SUPPLIED RECORDS.
-- -- --
(* ===== verification/Backend.v ===== *)
(** What every backend needs to respect the invariant of the event base when it
    dispatches: its own state may change, and events may be reported active. *)
From S2P Require Import Prelude Timeval MinHeap EventDefs EventApi EventLoop EventInv.
From S2P Require Import EventQueue EventOps EventAdd EventBase EventTimers EventRun EvmapDefs Evmap.

Section backend.
Context {B F B2 : Type} {OP : Eventop B F} {OL : EventopLaws B F} {SO : Sigop B2} {MA : MapAlloc}.
Context {CK : Clock} {CL : ClockLaws} {RA : Realloc}.
Abbreviation map := (event_map B F B2).
Abbreviation base := (event_base map).
Implicit Types (m : map).
Context (U : list evid) (U_nodup : NoDup U) (U_small : zlen U < 2 ^ 31).
Abbreviation good := (base_inv U).

(** A map with the same events in place of the map of the base. *)
Lemma good_set_map (b : base) m :
  good b → evmap_inv m (λ x, ev_events (evs b !!! x)) →
  (∀ fd, events_of m fd = events_of (evmap b) fd) → (∀ s, signals_of m s = signals_of (evmap b) s) →
  good (set_map m b) ∧ loop_frame b (set_map m b).
Proof.
  intros [Hc Hk Ht Hnq Hp] Hm H1 H2. split; [|by split]. split; try done.
  apply inv_set_map; [done|]. eapply map_ok_same; [apply (ci_map Hc)|exact Hm|..]; intros.
  - cbn [em_io evmap_laws]. by rewrite H1.
  - cbn [em_sig evmap_laws]. by rewrite H2.
Qed.

(** A backend in order in place of that of the base. *)
Lemma good_set_sel (b : base) sel :
  good b → op_inv sel (fdinfo_of (evmap b)) →
  good (set_map (set_evsel sel (evmap b)) b) ∧ loop_frame b (set_map (set_evsel sel (evmap b)) b).
Proof.
  intros Hb He. pose proof (mo_inv _ _ (ci_map (bv_core Hb))) as [[Hi Hs] _].
  apply good_set_map; [done| |done|done]. split; [by split|exact He].
Qed.

(** Reporting events of a descriptor. *)
Lemma wp_report fd what (b : base) (Q : unit → base → Prop) :
  good b → (∀ b', good b' → loop_frame b b' → Q tt b') → wp (evmap_io_active_ fd what) Q b.
Proof.
  intros Hb HQ. apply (wp_io_active U U_nodup U_small); [done|]. intros b1 Hb1 Ha _.
  apply HQ; [done|by apply (lf_api U)].
Qed.
End backend.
-- -- --
WORK REQUIRED.
Could you write out, exactly as given, the lines from the one holding "(∀ fd, events_of" through the end of the listing, and nothing else?

RESULT OF THIS EXERCISE.
  (∀ fd, events_of m fd = events_of (evmap b) fd) → (∀ s, signals_of m s = signals_of (evmap b) s) →
  good (set_map m b) ∧ loop_frame b (set_map m b).
Proof.
  intros [Hc Hk Ht Hnq Hp] Hm H1 H2. split; [|by split]. split; try done.
  apply inv_set_map; [done|]. eapply map_ok_same; [apply (ci_map Hc)|exact Hm|..]; intros.
  - cbn [em_io evmap_laws]. by rewrite H1.
  - cbn [em_sig evmap_laws]. by rewrite H2.
Qed.

(** A backend in order in place of that of the base. *)
Lemma good_set_sel (b : base) sel :
  good b → op_inv sel (fdinfo_of (evmap b)) →
  good (set_map (set_evsel sel (evmap b)) b) ∧ loop_frame b (set_map (set_evsel sel (evmap b)) b).
Proof.
  intros Hb He. pose proof (mo_inv _ _ (ci_map (bv_core Hb))) as [[Hi Hs] _].
  apply good_set_map; [done| |done|done]. split; [by split|exact He].
Qed.

(** Reporting events of a descriptor. *)
Lemma wp_report fd what (b : base) (Q : unit → base → Prop) :
  good b → (∀ b', good b' → loop_frame b b' → Q tt b') → wp (evmap_io_active_ fd what) Q b.
Proof.
  intros Hb HQ. apply (wp_io_active U U_nodup U_small); [done|]. intros b1 Hb1 Ha _.
  apply HQ; [done|by apply (lf_api U)].
Qed.
End backend.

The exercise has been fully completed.